Segundo os números do Ministério da Educação, em 2013, o percentual de vagas para cotistas foi de 33% e em 2014, 40%. A meta é atingir 50% até o final de 2016.

A quantidade de jovens negros que ingressaram no ensino superior também cresceu, passando de 50.937 vagas preenchidas por negros, em 2013, para 60.731, em 2014. Atualmente, entre universidades federais e institutos federais, 128 instituições adotam a lei de cotas.

Além das cotas, os estudantes negros têm acesso também ao Fies e ao Prouni. Dados do Ministério da Educação de 2014 mostram que os negros são maioria nos financiamentos do Fies, cerca de 50,07% e nas bolsas do Prouni, 52,1%.

Um nova Constituição

Todos esses números reforçam a importância do Estatuto da Igualdade Racial. "O Estatuto é quase como se fosse uma mini Constituição no sentido de representar e de unir em um documento só medidas diferentes. Uma coisa interessante no estatuto é a sua própria estrutura. Ele trata de saúde, de educação, esporte e lazer, além de direito de liberdade de consciência, de crença, de cultos religiosos, de acesso à moradia, de trabalho, dos meios de comunicação. Todas essas diversas áreas aparecem de maneira diferente e exigem soluções diferentes", explica o professor de direito da Fundação Getulio Vargas (FGV) do Rio de Janeiro, Thomaz Pereira.

De fato, o Estatuto representou um avanço na garantia da plena cidadania de todos os brasileiros. Paim salienta que a lei fortaleceu, por exemplo, a criminalização do racismo, inclusive da injúria.

“Quando se penaliza inclusive a injúria racial como crime hediondo, não podendo ser usada a fiança e nem prescrevendo, é uma demonstração de avanço. Ainda está longe daquilo que nós queremos, mas é inegável que, no geral, é um marco no campo de avançar nas políticas públicas de combate ao racismo e do preconceito”, disse o senador.

Para Paim, a população negra deve se apropriar do Estatuto e fazer com que ele seja aplicado na íntegra. “A lei existe para ser aplicada. Mesmo com a lei sendo aplicada se faz barbárie, como é o caso da Lei Maria da Penha que apesar dos avanços a violência contra a mulher continua crescendo. Calcule como seria se não tivéssemos a lei? A mesma comparação eu faço com a questão racial. Se não tivéssemos todos os projetos que aprovamos, como os meus, da Benedita da Silva, do Abdias do Nascimento e de tantos outros, a situação seria ainda mais cruel”, analisa.

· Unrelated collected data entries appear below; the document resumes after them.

(** C25: A requirement is read from a text exactly when the text is one object, with any white space around and inside it,
    whose members are the five names, each once and in any order, each with the word of a known proof, every name and
    word spelled in any way the format allows: then [Decode] gives that requirement, and otherwise it refuses. *)
Theorem decode_exact input v : Decode input = inl v <->
  ∃ w1 t w2, input = w1 ++ t ++ w2 /\ blanks w1 /\ blanks w2 /\ requirementText t v.
Proof. split; [apply Decode_text|]. intros (w1 & t & w2 & -> & Hw1 & Hw2 & Ht). by apply text_Decode. Qed.
(** A failure with known proofs, written at any depth of indentation and with anything after it, is read back as the
    same failure exactly when its attribute and its reason are valid UTF-8: the writer passes other bytes through, and the
    reader then refuses the text; a failure with an unknown proof is not written. *)
Theorem failure_round_trip v depth s :
  match encProofFailure [] v depth with
  | inl out =>
      failureKnown v /\
      (result_of (decodeProofFailure (mkReader (out ++ s) 0 0)) = inl v <->
       validUTF8 (FAttribute v) = true /\ validUTF8 (FWhy v) = true)
  | inr e => ~ failureKnown v /\ e = badEnum
  end.
Proof.
  destruct (decide (failureKnown v)) as [Hk|Hk]; [|by rewrite encProofFailure_unknown].
  rewrite encProofFailure_text by done. cbn [app]. split; [done|]. split.
  - intros [r' Hx]%result_of_inl. apply failure_took in Hx as (t & Ht & _); [|apply good_start]. by eapply failureText_utf8.
  - intros [Ha Hw]. destruct (reads_failure _ _ s 0 (failureText_written v depth Hk Ha Hw)) with (r := mkReader
      (objectText depth (fieldsOf failureNames failureGet v) ++ s) 0 0) as (r' & -> & _); [unfold depthLimit; lia| |done].
    constructor; [done|apply good_start|done].
Qed.

(** ** The vocabulary on its own *)

Lemma known_values v : WireKnown v = true <-> v ∈ ProofValues.
Proof.
  unfold WireKnown, WireName. split.
  - destruct (find _ proofWords) as [[w n]|] eqn:Hf; [|done]. intros _. apply find_some in Hf as [Hin Hx].
    cbn in Hx. apply Z.eqb_eq in Hx as ->. apply list_elem_of_In, in_map_iff. by exists (v, n).
  - intros (x & Hx & Hin)%list_elem_of_In%in_map_iff. cbn in Hin. destruct_or?; simplify_eq; done.
Qed.

(** Each member crosses as its word, bare or quoted, and comes back; any other number is refused in both. *)
Lemma words_round_trip v :
  match MarshalText v, MarshalJSON v with
  | inl word, inl text => WireKnown v = true /\ UnmarshalText word = inl v /\ UnmarshalJSON text = inl v
  | inr e, inr e' => WireKnown v = false /\ e = e'
  | _, _ => False
  end.
Proof.
  unfold MarshalText, MarshalJSON. destruct (WireName v) as [word|] eqn:Hw; [|by unfold WireKnown; rewrite Hw].
  assert (WireKnown v = true) as Hk by (unfold WireKnown; by rewrite Hw). split; [done|].
  apply known_values in Hk. cbn in Hk. rewrite !elem_of_cons, elem_of_nil in Hk.
  destruct_or?; subst; try done; vm_compute in Hw; injection Hw as <-; split; by vm_compute.
Qed.

(** * The numbers and the maps of rec.go: an [int64] written by [num] is read back by
    [integer], whose sum never wraps, and [rawmap] writes a map in one order whatever
    order Go iterates it in. *)

#[local] Open Scope parser_scope.

(** ** Numbers *)

(** What digits come to, after [u]. *)
Definition digitsValue (u : Z) (ds : list byte) : Z := fold_left (λ u c, u * 10 + (bz c - 48)) ds u.

Lemma digitsValue_app u ds c : digitsValue u (ds ++ [c]) = digitsValue u ds * 10 + (bz c - 48).
Proof. unfold digitsValue. by rewrite fold_left_app. Qed.

Lemma digitsValue_mono ds : ∀ u, Forall (λ c, is_digit c = true) ds → 0 <= u → u <= digitsValue u ds.
Proof.
  induction ds as [|c ds IH]; intros u; [cbn; lia|]. intros [Hc Hds]%Forall_cons Hu. unfold is_digit in Hc. to_prop.
  cbn. specialize (IH (u * 10 + (bz c - 48)) Hds). unfold digitsValue in IH. lia.
Qed.

Lemma digit_byte d : 0 <= d < 10 → bz (zb (48 + d)) = 48 + d /\ is_digit (zb (48 + d)) = true.
Proof.
  intros Hd. assert (bz (zb (48 + d)) = 48 + d) as Hb by (rewrite bz_zb, Z.mod_small; lia). split; [done|].
  unfold is_digit. rewrite Hb. apply andb_true_iff. split; lia.
Qed.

E completa: “Se nós olharmos para traz, vamos ver efetivamente que fizemos muito, mas ainda temos muito por fazer. Hoje, temos pelo menos umas duas dúzias de parlamentares negros. Temos um senador que assume totalmente a sua negritude, que é o meu caso. E, com muito orgulho, digo que sou o parlamentar que em toda a história da República mais apresentou projetos de combate ao racismo e ao preconceito. Se eu apresentei tudo isso e aprovei, significa que nós estamos avançando”.

Sobre o 20 de novembro, Dias da Consciência Negra, Paim reafirma o desejo de que a data seja um momento de “reflexão nacional de políticas contra o racismo e contra todo tipo de preconceito”.

“O 20 de novembro tem uma simbologia por ser a grande data de combate a todo tipo de preconceito. Tenho certeza de que vamos continuar avançando”, concluiu o senador gaúcho.